Monday, May 18, 2015

I Took a Picture Tonight

I took a picture tonight.
It's not artistic.
It's not pretty.

It's actually a terrible picture.

But I love it.

It's a picture of our couch.
Just our couch, sitting at the far end of our house, dimly lit and cluttered with a few pillows and one large tie blanket.

That view...

That view alone is nothing without the feelings and intangibles which I know surround it.

The clock ticking.
The quiet hum of the appliances.
The low light.
The settled, quiet feeling in my core.

That view is what I see after our communion nights are done.
The dishes have been brought to the kitchen.
The chairs slid back into their places.
Everyone else is in bed as I finish my labor of love.

And when it's finished, I take one final look back through the house to make sure I haven't missed anything.

And that is my view.
Just our couch, sitting at the far end of our house, dimly lit and cluttered with a few pillows and one large tie blanket.

No, I haven't missed anything.

When I see that view, I'm thinking about the people who just filled that couch from end to end. I'm thinking of the honest hearts and hopeful lives that utterly consume the currently empty spaces in front of my eyes. I'm feeling the peace that settles after being joined in earnest prayer. I'm hearing the calm of a house that has no fear of being alone. I'm recalling the array of Bibles and journals and notepads and laptops and phones and minds that soaked up and overflowed and contemplated and questioned and discovered and journeyed together to find purpose and direction and confirmation on that very floor.

I am blessed.

So radically blessed.

I know that not all people get attached to places, to things.
But I do.
Views. Sights. Smells.
They're mile markers.
The distance will be covered regardless, but little markers along the way remind me of where I'm going and what a beautiful road it's going to be.
This is one of those.

My mind is choosing to remember this oh-so-simple view, because wrapped up in it is the peace in my belly that is so incredibly fierce it almost overwhelms me with how expansive it is.

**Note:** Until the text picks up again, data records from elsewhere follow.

Definition is_config_exception (e : exn) : bool :=
  match e with IOError | JSONDecodeError => true | _ => false end.

(** [except Exception]: every exception of the model is one. *)
Definition is_exception (e : exn) : bool := true.

Definition get_existing_channels : M json :=
  try_except
    (response <- requests_send ConversationsList ;;
     raise_for_status response ;;;
     data <- response_json response ;;
     ok <- lift (py_get data "ok" JNull) ;;
     if negb (truthy ok) then
       error_msg <- lift (py_get data "error" (JStr "Unknown error")) ;;
       needed_permissions <- lift (py_get data "needed" (JStr "Unknown permissions")) ;;
       logging (LogListError error_msg) ;;;
       logging (LogListNeeded needed_permissions) ;;;
       ret (JArr [])
     else
       lift (py_get data "channels" (JArr [])))
    is_request_exception
    (logging LogListException ;;;
     ret (JArr [])).

Definition invite_users_to_channel (channel_id user_ids : json) : M json :=
  users <- lift (py_join user_ids) ;;
  response <- requests_send (ConversationsInvite channel_id users) ;;
  try_except
    (raise_for_status response ;;;
     result <- response_json response ;;
     ok <- lift (py_get result "ok" (JBool false)) ;;
     if negb (truthy ok) then raise PlainException
     else ret result)
    is_exception
    (raise PlainException).

Definition create_channel (channel_name description is_private invite_users_list : json)
  : M bool :=
  try_except
    (response <- requests_send (ConversationsCreate channel_name is_private) ;;
     raise_for_status response ;;;
     data <- response_json response ;;
     ok <- lift (py_get data "ok" JNull) ;;
     if negb (truthy ok) then
       error_msg <- lift (py_get data "error" (JStr "Unknown error")) ;;
       needed_permissions <- lift (py_get data "needed" (JStr "Unknown permissions")) ;;
       logging (LogCreateError channel_name error_msg) ;;;
       logging (LogCreateNeeded channel_name needed_permissions) ;;;
       logging (LogCreateData channel_name data) ;;;
       ret false
     else
       channel <- lift (py_getitem data "channel") ;;
       channel_id <- lift (py_getitem channel "id") ;;
       topic_response <- requests_send (ConversationsSetPurpose channel_id description) ;;
       raise_for_status topic_response ;;;
       topic_data <- response_json topic_response ;;
       topic_ok <- lift (py_get topic_data "ok" JNull) ;;
       if negb (truthy topic_ok) then
         topic_error <- lift (py_get topic_data "error" (JStr "Unknown error")) ;;
         logging (LogPurposeError channel_name topic_error) ;;;
         logging LogStars ;;;
         ret false
       else
         logging (LogCreated channel_name) ;;;
         invite_users_to_channel channel_id invite_users_list ;;;
         ret true)
    is_request_exception
    (logging (LogCreateException channel_name) ;;;
     ret false).

(** [json.load] of an opened file. *)
Definition json_load (f : file) : M json :=
  match f with
  | FileUnreadable => raise IOError
  | FileBadEncoding => raise UnicodeDecodeError
  | FileMalformed => raise JSONDecodeError
  | FileJson content => ret content
  end.

(** [{channel["name"] for channel in existing_channels}] over the items
    of [existing_channels]. *)
Fixpoint names_of (items : list json) : res pyset :=
  match items with
  | [] => Val []
  | channel :: rest =>
      match py_getitem channel "name" with
      | Val v =>
          match hash_key v with
          | Val k =>
              match names_of rest with
              | Val s => Val (k :: s)
              | Raise e => Raise e
              end
          | Raise e => Raise e
          end
      | Raise e => Raise e
      end
  end.

Definition name_set (existing_channels : json) : res pyset :=
  match py_iter existing_channels with
  | Val items => names_of items
  | Raise e => Raise e
  end.

(** The first loop of [main]: [true] when it hit its [return]. *)
Fixpoint duplicate_check (existing_channel_names : pyset) (channels : list json)
  : M bool :=
  match channels with
  | [] => ret false
  | channel :: rest =>
      name <- lift (py_getitem channel "name") ;;
      k <- lift (hash_key name) ;;
      if set_mem k existing_channel_names then
        logging (LogDuplicate name) ;;;
        logging LogStars ;;;
        ret true
      else duplicate_check existing_channel_names rest
  end.

(** The second loop of [main]. *)
Fixpoint create_all (invite_users_list : json) (channels : list json) : M exit :=
  match channels with
  | [] => ret FellOffEnd
  | channel :: rest =>
      name <- lift (py_get channel "name" JNull) ;;
      description <- lift (py_get channel "description" (JStr "")) ;;
      is_private <- lift (py_get channel "is_private" (JBool false)) ;;
      users <- lift (py_getitem invite_users_list "users") ;;
      success <- create_channel name description is_private users ;;
      if negb success then
        logging (LogAbort name) ;;;
        ret ReturnedEarly
      else
        time_sleep 1 ;;;
        create_all invite_users_list rest
  end.

(** Lines 146-148: the set the duplicate check compares against. *)
Definition existing_names : M pyset :=
  existing_channels <- get_existing_channels ;;
  lift (name_set existing_channels).

(** Lines 146-169 of [main]: what runs once both files are loaded. *)
Definition run_batch (channels_list invite_users_list : json) : M exit :=
  existing_channel_names <- existing_names ;;
  channels <- lift (py_iter channels_list) ;;
  stop <- duplicate_check existing_channel_names channels ;;
  if stop then ret ReturnedEarly
  else create_all invite_users_list channels.

Definition main (channels_file invite_users_file : file) : M exit :=
  loaded <-
    try_except
      (channels_list <- json_load channels_file ;;
       invite_users_list <- json_load invite_users_file ;;
       ret (Some (channels_list, invite_users_list)))
      is_config_exception
      (logging LogConfigError ;;;
       ret None) ;;
  match loaded with
  | None => ret ReturnedEarly
  | Some (channels_list, invite_users_list) =>
      run_batch channels_list invite_users_list
  end.

End Script.

Arguments ret {World A} a.
Arguments raise {World A} e.
Arguments bind {World A B} m f.
Arguments lift {World A} r.
Arguments try_except {World A} m handled h.
Arguments emit {World} e.
Arguments logging {World} m.
Arguments time_sleep {World} s.
Arguments raise_for_status {World} resp.
Arguments response_json {World} resp.
Arguments json_load {World} f.
Arguments requests_send {World} net r.
Arguments get_existing_channels {World} net.
Arguments invite_users_to_channel {World} net channel_id user_ids.
Arguments create_channel {World} net channel_name description is_private invite_users_list.
Arguments duplicate_check {World} existing_channel_names channels.
Arguments create_all {World} net invite_users_list channels.
Arguments existing_names {World} net.
Arguments run_batch {World} net channels_list invite_users_list.
Arguments main {World} net channels_file invite_users_file.

(** Projections of a finished run. *)
Definition result_of {W A} (x : res A * trace * W) : res A := fst (fst x).
Definition trace_of {W A} (x : res A * trace * W) : trace := snd (fst x).
Definition world_of {W A} (x : res A * trace * W) : W := snd x.

(** ** Reading the API's answers *)

(** A call did not go through: nothing came back, or an HTTP error
    status, or a JSON object whose [ok] field is absent or falsy. *)
Inductive call_failed : option response -> Prop :=
| failed_transport : call_failed None
| failed_status : forall b, call_failed (Some (Response false b))
| failed_not_ok : forall fields ok,
    py_get (JObj fields) "ok" JNull = Val ok ->
    truthy ok = false ->
    call_failed (Some (Response true (JObj fields))).

(** A good status and a JSON object whose [ok] field is truthy. *)
Definition answered_ok (o : option response) (fields : list (string * json)) : Prop :=
  exists ok,
    o = Some (Response true (JObj fields)) /\
    dict_lookup "ok" fields = Some ok /\
    truthy ok = true.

To use a cliche, my heart is full every time I see this view.

To be less cliche, my soul is trying to figure out what it is that's going on here... because I need to be able to carry it with me. That dimly lit couch needs to translate someday.

For now, it's perfect the way it is.



2 comments:

  1. Wow...beautifully written Johanna! Never thought of my couch like this, but now I do. Many memories and more in the future! Keep it up on writing like this!